George H. Smith, an American, takes up the cause of anti-religion in his book "Atheism, the Case Against God," with a vengeance. "As a human being," he writes, "I am appalled by the psychological damage caused by religious teaching." We went to Church on Sunday and to Catholic schools. Again, we were taught to respect our parents, to reach out to the needy, the sick, the homeless. We received an advanced education, and laughter had the right-of-way in our home. But we were, for Mr. Smith, an example of a damaged family.
He states that religious morality "serves the purpose of god (sic) not man." He ignores the commands to honor father and mother, not to steal, not to commit adultery or kill or bear false witness against another.
Sam Harris is on a similar path as Hitchens and others in muckraking history for religous sinners. In his book "End of Faith" he states, "My purpose in this chapter has been to intimate, in as concise a manner as possible, some of the terrible consequences that have arisen, logically and inevitably, out of Christian faith." In contrast, the atheist Andre Comte-Sponville, in his book "The Little Book of Atheist Spirituality," says, "I owe much of what I am, or what I try to be, to the Christian religion." He states further, "The Inquisition, for example, or Islamic terrorism clearly prove beyone the shadow of a doubt that religion can be dangerous, but they prove nothing as to the existence of God. By definition, all religions are human. The fact that they all have blood on their hands could justifiably turn me into a misanthrope, but it is not an argument in favor of atheism -- which, indeed, has itself committed a fair number of crimes, particularly in the twentieth century." He adds, "Also, this tells us more about humanity than it does about religion." His problem with religion is in finding evidence of God's existence.
Daniel C. Dennett is less "impassioned" against religion than Dawkins, Hitchens, Onfray, Smith and Harris.
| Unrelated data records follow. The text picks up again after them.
(** C8: for a list of key terms as [extractKeyTerms] returns them, with
  no term listed twice and without the name [__proto__], the number of
  items is the smaller of 10 and the number of key terms that some
  sentence mentions; a key term that no sentence mentions takes no
  place. *)
Theorem generateMCQs_count
      (shuffle : nat -> list string -> list string)
      (text : string) (keyTerms : list string) :
NoDup keyTerms ->
~ In "__proto__" keyTerms ->
List.length (generateMCQs shuffle text keyTerms)
= Nat.min 10 (List.length (filter (matched (splitSentences text)) keyTerms)).
Proof.
intros Hnodup Hproto. rewrite items_of_distinct_terms.
rewrite nodup_fixed_point by (now apply NoDup_filter).
do 2 f_equal. apply filter_ext_in. intros term Hin. unfold stored.
destruct (String.eqb_spec term "__proto__") as [->|Hne]; [contradiction|].
apply andb_true_r.
Qed.

(** ** Q&A generator *)

Lemma in_somes {A : Type} (l : list (option A)) x : In x (somes l) <-> In (Some x) l.
Proof.
induction l as [|[y|] l IH]; simpl.
- reflexivity.
- rewrite IH. split; intros [H|H]; auto; left; congruence.
- rewrite IH. split; [auto | intros [H|H]; [discriminate | assumption]].
Qed.

Lemma variant_not_generic term k :
nth k (questionVariants term) EmptyString <> mainTopicQuestion
/\ nth k (questionVariants term) EmptyString <> conclusionQuestion.
Proof.
unfold mainTopicQuestion, conclusionQuestion.
destruct k as [|[|[|[|k]]]]; simpl; try (destruct k; simpl);
  split; intros H; discriminate H.
Qed.
(** The compilation of a criteria that holds no [null] returns. *)
Lemma null_free_compiles (criteria : JValue) (path_ : option string)
    (isRoot : bool) :
  null_free criteria = true ->
  exists plan c', build path_ isRoot criteria = Ok (plan, c').
Proof.
  intros Hnf.
  destruct (build path_ isRoot criteria) as [[plan c']|e] eqn:E;
    [now exists plan, c'|exfalso].
  revert Hnf path_ isRoot e E.
  assert (Hclause : forall k v e,
             null_free v = true ->
             (null_free v = true ->
              forall p r e0, build p r v = Throw e0 -> False) ->
             (forall l', v = JArr l' ->
                Forall (fun x => null_free x = true ->
                                 forall p r e0, build p r x = Throw e0 ->
                                                False) l') ->
             isArray v = true
             /\ subCriteria (clause_of compile k v) tt = Throw e
             \/ nested (clause_of compile k v) tt = Throw e ->
             False).
  { intros k v e Hnf Hv Hl [[Harr Hsub] | Hn].
    - destruct v as [| | | |l'|]; try discriminate.
      cbn [clause_of subCriteria] in Hsub.
      destruct (res_map_throws _ _ Hsub) as (x & Hx & Hthrow).
      specialize (Hl l' eq_refl). rewrite Forall_forall in Hl.
      cbn [null_free] in Hnf. rewrite forallb_forall in Hnf.
      exact (Hl x Hx (Hnf x Hx) _ _ _ Hthrow).
    - exact (Hv Hnf _ _ _ Hn). }
  induction criteria as [|b|z|s|l IHl|o IHo] using JValue_deep_ind;
    intros Hnf path_ isRoot e Hrun; [discriminate Hnf|..];
    (destruct (buildIndexSearch_throws _ _ _ _ _ _ _ _ _ Hrun)
      as [[Hnull _] | Hloop]; [discriminate Hnull|]);
    destruct (compile_clauses_throws isOperator indice_testIndice this sort
                skip _ _ _ Hloop) as (c & Hin & Hc);
    (destruct (In_clauses_of _ _ _ _ _ _ _ _ Hin)
      as [(k & v & -> & Hv) | (Harr & r & Hr)];
     [|destruct Hc as [[Harr' _] | Hn]; congruence]);
    try contradiction.
  - rewrite Forall_forall in IHl. destruct (IHl v Hv) as [H1 H2].
    cbn [null_free] in Hnf. rewrite forallb_forall in Hnf.
    exact (Hclause k v e (Hnf v Hv) H1 H2 Hc).
  - rewrite Forall_forall in IHo. destruct (IHo (k, v) Hv) as [H1 H2].
    cbn [null_free] in Hnf. rewrite forallb_forall in Hnf.
    exact (Hclause k v e (Hnf (k, v) Hv) H1 H2 Hc).
Qed.

End Returning.

(** ** [find] and the custom operators *)

Section CustomOperators.
Import Db.
Variable isOperator : string -> bool.
Variable indice_testIndice : IndexId -> string -> JValue -> bool.
Variable sch : Schema.
Variable mingo_Query : JValue -> Res (JValue -> bool).
Variable mingo_sort : SortSpec -> list JValue -> list JValue.
Variable primary_cursor : list (list JValue).
Variable scan_indexed :
  ResultIndiceSearch -> (JValue -> bool) -> nat -> option nat ->
  Res (list JValue).

Local Abbreviation this := (new_Db sch).
Local Abbreviation find_ := (find isOperator indice_testIndice this
                               mingo_Query mingo_sort primary_cursor
                               scan_indexed).
Local Abbreviation build := (buildIndexSearch isOperator indice_testIndice
                               this).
However, his definition of religion as "social systems whose participants avow belief in a supernatural agent or agents whose approval is to be sought," diminishes religion to a branch of sociology. He admits that religion has widespread respect because of "the sense that those who are religious are well-intentioned, trying to lead morally good lives, earnest in their desire not to do evil, and to make amends for their transgressions."
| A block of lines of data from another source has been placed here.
(** * Delta-neutral arbitrage bot: price state, market data stream,
      event bus and live trading cycle

    A shallow embedding of [websocket_manager.py], [trade_events.py] and
    [test_live_trade.py].  Python [float] is IEEE binary64 and is modelled
    by Rocq's primitive [float]; Python [int] counters are [Z]; decoded
    JSON is the inductive [json]; an exception is the [Raise] branch of
    [result], and code that mutates [self] before it raises is run in a
    state monad whose state survives the exception. *)

From Stdlib Require Import Floats ZArith List String Bool Lia.
Import ListNotations.

Set Warnings "-inexact-float,-register-all,-notation-for-abbreviation".

(** ** The Python runtime the three modules rely on *)

Module Py.

Inductive exn : Type :=
| TypeError | KeyError | ValueError | AttributeError | IndexError | OSError.

Inductive result (A : Type) : Type :=
| Ok (a : A)
| Raise (e : exn).
Arguments Ok {A} a.
Arguments Raise {A} e.

Definition rbind {A B} (r : result A) (k : A -> result B) : result B :=
  match r with
  | Ok a => k a
  | Raise e => Raise e
  end.

Definition returned {A} (r : result A) : bool :=
  match r with Ok _ => true | Raise _ => false end.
When I was a student of philosophy, I was convinced, and others agreed, that a psychoanalysis of the authors should preface their work, so that we could see what personality traits might be influencing their opinions. How valuable it would be now to be able to examine the life experiences, the hurts, and other psychological influences on the new atheists which are not revealed in their books. That could more clearly show us whence they come.
Since logic and science cannot prove the non-existence of God as the atheists concede, of necessity the matter is in the area of psychology. Their distorted survey of history is a flimsy refuge, unworthy of any scholar, from the real cause of atheism which patently is lodged, for whatever reason, in emotion, in their "impassioned" state.